The United States wants to “steal” Venezuela’s oil reserves with the deployment of warships in the Caribbean, Nicaraguan President Daniel Ortega said Thursday.
U.S. President Donald Trump deployed eight ships and a submarine in the Caribbean nearly a month ago, arguing they were fighting drug trafficking after accusing his Venezuelan counterpart, Nicolás Maduro, of having ties to the alleged “Cartel of the Suns.”
Maduro, who views the military deployment as a “threat,” on Thursday called for a drill to prepare for natural disasters (after recent earthquakes) and armed conflicts.

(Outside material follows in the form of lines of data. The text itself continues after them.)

(** * ai-workflow-manager: ingestion and retrieval pipeline

    A shallow embedding of the pipeline's code: the chunker of
    [generate_embeddings.js], the text normaliser of [extract_text.js],
    the crawler of [rag_crawler.js], the validator of [validate_input.js],
    the Step Functions state machine of the RAG pipeline and the query
    handler of [chatbot_query.js], with the properties their specification
    states about them; then the handlers of [error_handler.js],
    [generate_embeddings.js], [extract_text.js], [process_document.js] and
    [store_embeddings.js] with the service calls they make, and the link
    resolution of [rag_crawler.js], with further properties of the code. *)

From Stdlib Require Import ZArith NArith QArith Lia Strings.String Strings.Ascii.
From Stdlib Require Import Numbers.DecimalString Numbers.DecimalPos.
From stdpp Require Import base option list gmap strings.

Set Warnings "-register-all".
Local Open Scope nat_scope.

(** ** JavaScript strings

    A JavaScript string is a sequence of UTF-16 code units; [length],
    [substring], [trim] and the regular expressions of the source all work on
    code units. *)

Module JS.

Definition jsstring : Type := list N.

(** An ASCII literal of the source, as code units. *)
Definition lit (s : string) : jsstring :=
  map Ascii.N_of_ascii (String.list_ascii_of_string s).

Definition LF : N := 10%N.

(** [\s] of a regular expression, which is also what [trim] removes: the
    WhiteSpace and LineTerminator code points of ECMAScript. *)
Definition isWhiteSpace (c : N) : bool :=
  ((9 <=? c) && (c <=? 13) || (c =? 32) || (c =? 160) || (c =? 5760)
   || (8192 <=? c) && (c <=? 8202) || (c =? 8232) || (c =? 8233)
   || (c =? 8239) || (c =? 8287) || (c =? 12288) || (c =? 65279))%N.

Fixpoint dropWhile {A} (p : A -> bool) (l : list A) : list A :=
  match l with
  | [] => []
  | x :: l' => if p x then dropWhile p l' else l
  end.

(** [s.trim()] *)
Definition trim (s : jsstring) : jsstring :=
  rev (dropWhile isWhiteSpace (rev (dropWhile isWhiteSpace s))).

(** [s.split(/[class]+/)]: the pieces between the maximal runs of characters
    of the class; a run at either end leaves an empty piece there, and the
    empty string gives one empty piece. [cur] is the piece being read,
    reversed; [inSep] tells that the previous character was a separator. *)
Fixpoint splitRuns (sep : N -> bool) (cur : jsstring) (inSep : bool)
    (s : jsstring) : list jsstring :=
  match s with
  | [] => [rev cur]
  | c :: s' =>
      if sep c then
        if inSep then splitRuns sep [] true s'
        else rev cur :: splitRuns sep [] true s'
      else splitRuns sep (c :: cur) false s'
  end.

Definition split (sep : N -> bool) (s : jsstring) : list jsstring :=
  splitRuns sep [] false s.

(** [s.replace(/[class]+/g, r)]: every maximal run of the class becomes [r]. *)
Fixpoint replaceRuns (cls : N -> bool) (r : jsstring) (inRun : bool)
    (s : jsstring) : jsstring :=
  match s with
  | [] => []
  | c :: s' =>
      if cls c then
        if inRun then replaceRuns cls r true s'
        else r ++ replaceRuns cls r true s'
      else c :: replaceRuns cls r false s'
  end.

(** [s.includes(c)] for a one-character needle. *)
Definition includesChar (c : N) (s : jsstring) : bool :=
  existsb (N.eqb c) s.

(** Truthiness of a string: the empty string is falsy. *)
Definition truthy (s : jsstring) : bool :=
  match s with [] => false | _ => true end.

(** *** Exceptions

    A computation that may throw; the exception carries its [message]. *)

Inductive result (A : Type) : Type :=
| Ok (a : A)
| Throw (message : jsstring).
Arguments Ok {A} a.
Arguments Throw {A} message.

Definition rbind {A B} (m : result A) (k : A -> result B) : result B :=
  match m with
  | Ok a => k a
  | Throw e => Throw e
  end.

(** [try { body } catch (error) { handler(error.message) }] *)
Definition tryCatch {A} (body : result A) (handler : jsstring -> result A)
    : result A :=
  match body with
  | Ok a => Ok a
  | Throw e => handler e
  end.

(** *** JSON values

    The inputs of the Lambda functions are parsed JSON. The code prints
    numbers, tests them for zero and asks their type, and does nothing else
    with them, so a number is held by the decimal that JavaScript prints for
    it, the shortest one that reads back as the same double: [JNum z] is the
    integer [z], and [JFrac m e] is [m / 10^e], a number with a fraction
    ([3.9] is [JFrac 39 1] and [1e-7] is [JFrac 1 7]). A value of type
    [option json] is a JavaScript value, [None] being [undefined]. *)

Inductive json : Type :=
| JNull
| JBool (b : bool)
| JNum (z : Z)
| JFrac (digits : Z) (places : positive)
| JStr (s : jsstring)
| JArr (items : list json)
| JObj (fields : list (string * json)).

(** An own property of a parsed object; of a repeated key the last one is
    kept, as [JSON.parse] does. *)
Fixpoint getField (fields : list (string * json)) (key : string)
    : option json :=
  match fields with
  | [] => None
  | (k, v) :: rest =>
      match getField rest key with
      | Some v' => Some v'
      | None => if String.eqb k key then Some v else None
      end
  end.
Definition fetchStockInfo (sym : string) : M Quote :=
  cache <- getStockCache ;;
  cached <- fresh_entry cache sym ;;
  match cached with
  | Some quote => ret (Info quote)
  | None =>
      try_catch
        (stockInfo <- fetchFromLocalServer sym ;;
         stockInfo <- match stockInfo with
                      | Some s => ret s
                      | None => fetchFromYahooFinanceDirect sym
                      end ;;
         put cache sym stockInfo ;;
         ret (Info stockInfo))
        (ret (Failed (error_marker sym)))
  end.

End WithHost.
End Handoff.

(** ** [src/background.js] *)

Module Background.
Import Shared.

Section WithHost.
Context {host : Host}.

Definition fetchStockInfo (sym : string) : M Quote :=
  cache <- getStockCache ;;
  cached <- fresh_entry cache sym ;;
  match cached with
  | Some quote => ret (Info quote)
  | None =>
      try_catch
        (quoteResponse <- fetch yahoo (chart_url sym "interval=1d&range=1d") ;;
         let stockInfo :=
           {| symbol := sym; name := sym; currentPrice := JNull;
              priceFormatted := "N/A"; currency := "USD";
              marketCap := JUndefined; marketCapFormatted := None;
              performance :=
                [("1D", JNull); ("1M", JNull); ("YTD", JNull); ("1Y", JNull); ("5Y", JNull)];
              source := None |} in
         stockInfo <- read_quote sym quoteResponse stockInfo ;;
         stockInfo <- with_range_performance sym stockInfo ;;
         if not_null (currentPrice stockInfo)
         then put cache sym stockInfo ;; ret (Info stockInfo)
         else throw)
        (ret (Failed (error_marker sym)))
  end.

End WithHost.

Definition addTweet (tweetData : Tweet) : M Ack :=
  tweets <- getSavedTweets ;;
  let exists_ := existsb (fun t => String.eqb (id t) (id tweetData)) tweets in
  if exists_ then ret {| success := false; duplicate := Some true |} else
  let tweets := JS.unshift tweetData tweets in
  let dataString := JSON_stringify tweets in
  let tweets :=
    if (90000 <? Z.of_nat (String.length dataString))%Z then JS.pop tweets else tweets in
  saveTweets tweets ;;
  ret {| success := true; duplicate := None |}.

Definition deleteTweet (tweetId : string) : M Ack :=
  tweets <- getSavedTweets ;;
  let filtered := filter (fun t => negb (String.eqb (id t) tweetId)) tweets in
  saveTweets filtered ;;
  ret {| success := true; duplicate := None |}.

End Background.

(** ** [src/unnamed/part_000]: the tweet tracker worker *)

Module Tracker.
Import Shared.

(** [result[AUTHOR_TAGS_KEY] || {}] *)
Definition getAuthorTags : M (JS.object AuthorTag) :=
  fun w => (Returns (match authorTags w with Some t => t | None => [] end), w).

Definition saveAuthorTags (tags_ : JS.object AuthorTag) : M unit :=
  fun w => (Returns tt, set_authorTags tags_ w).

Definition getTweetsByAuthor (h : string) : M (list Tweet) :=
  tweets <- getSavedTweets ;;
  ret (filter (fun t => String.eqb (author t) h) tweets).

Definition updateAuthorTweetCount (h : string) : M unit :=
  if String.eqb h "" then ret tt else
  tweets <- getTweetsByAuthor h ;;
  tags_ <- getAuthorTags ;;
  match Plain.read tags_ h with
  | Plain.Own tag =>
      now <- Date_now ;;
      saveAuthorTags (JS.set tags_ h
        {| handle := handle tag; displayName := displayName tag; tags := tags tag;
           notes := notes tag; tweetCount := List.length tweets;
           createdAt := createdAt tag; updatedAt := now |})
  | Plain.Inherited =>
      (* the two assignments land on the inherited object, not on the map *)
      _ <- Date_now ;;
      saveAuthorTags tags_
  | Plain.Undefined =>
      match tweets with
      | firstTweet :: _ =>
          created <- Date_now ;;
          updated <- Date_now ;;
          saveAuthorTags (Plain.create tags_ h
            {| handle := h;
               displayName := or_else (Some (authorDisplayName firstTweet)) h;
               tags := []; notes := ""; tweetCount := List.length tweets;
               createdAt := created; updatedAt := updated |})
      | [] => ret tt
      end
  end.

“We condemn the movement of military forces by the United States government here in the Latin American region under the pretext that Venezuela is the great exporter of cocaine,” Ortega said in his speech during the ceremony for the 46th anniversary of the police in Managua.
He added that Venezuela is “the country with the largest oil reserves in the world,” and “that is what the U.S. rulers and U.S. capital are after: taking control of Venezuelan oil.”
“Stealing the oil from the Venezuelan people, inventing that cocaine arrives from, leaves from, those countries in the south and is then consumed in the United States,” the Sandinista leader added, speaking in a measured tone during the event broadcast by pro-government media.
Earlier this month, Ortega said the anti-drug military operation was a “farce” and that its aim was to “overthrow” Latin American governments.
Ortega, a former guerrilla fighter, 79, in power since 2007 and who also ruled Nicaragua in the 1980s, is a staunch ally of Maduro and is accused by critics and human rights groups of establishing a “family dictatorship” together with his wife Rosario Murillo, 74, named co-president in February by a constitutional reform.
In recent months he has been seen at public events with difficulty walking and a pale appearance—he suffers from lupus and kidney failure—leading opposition analysts to say Murillo is paving the way for succession.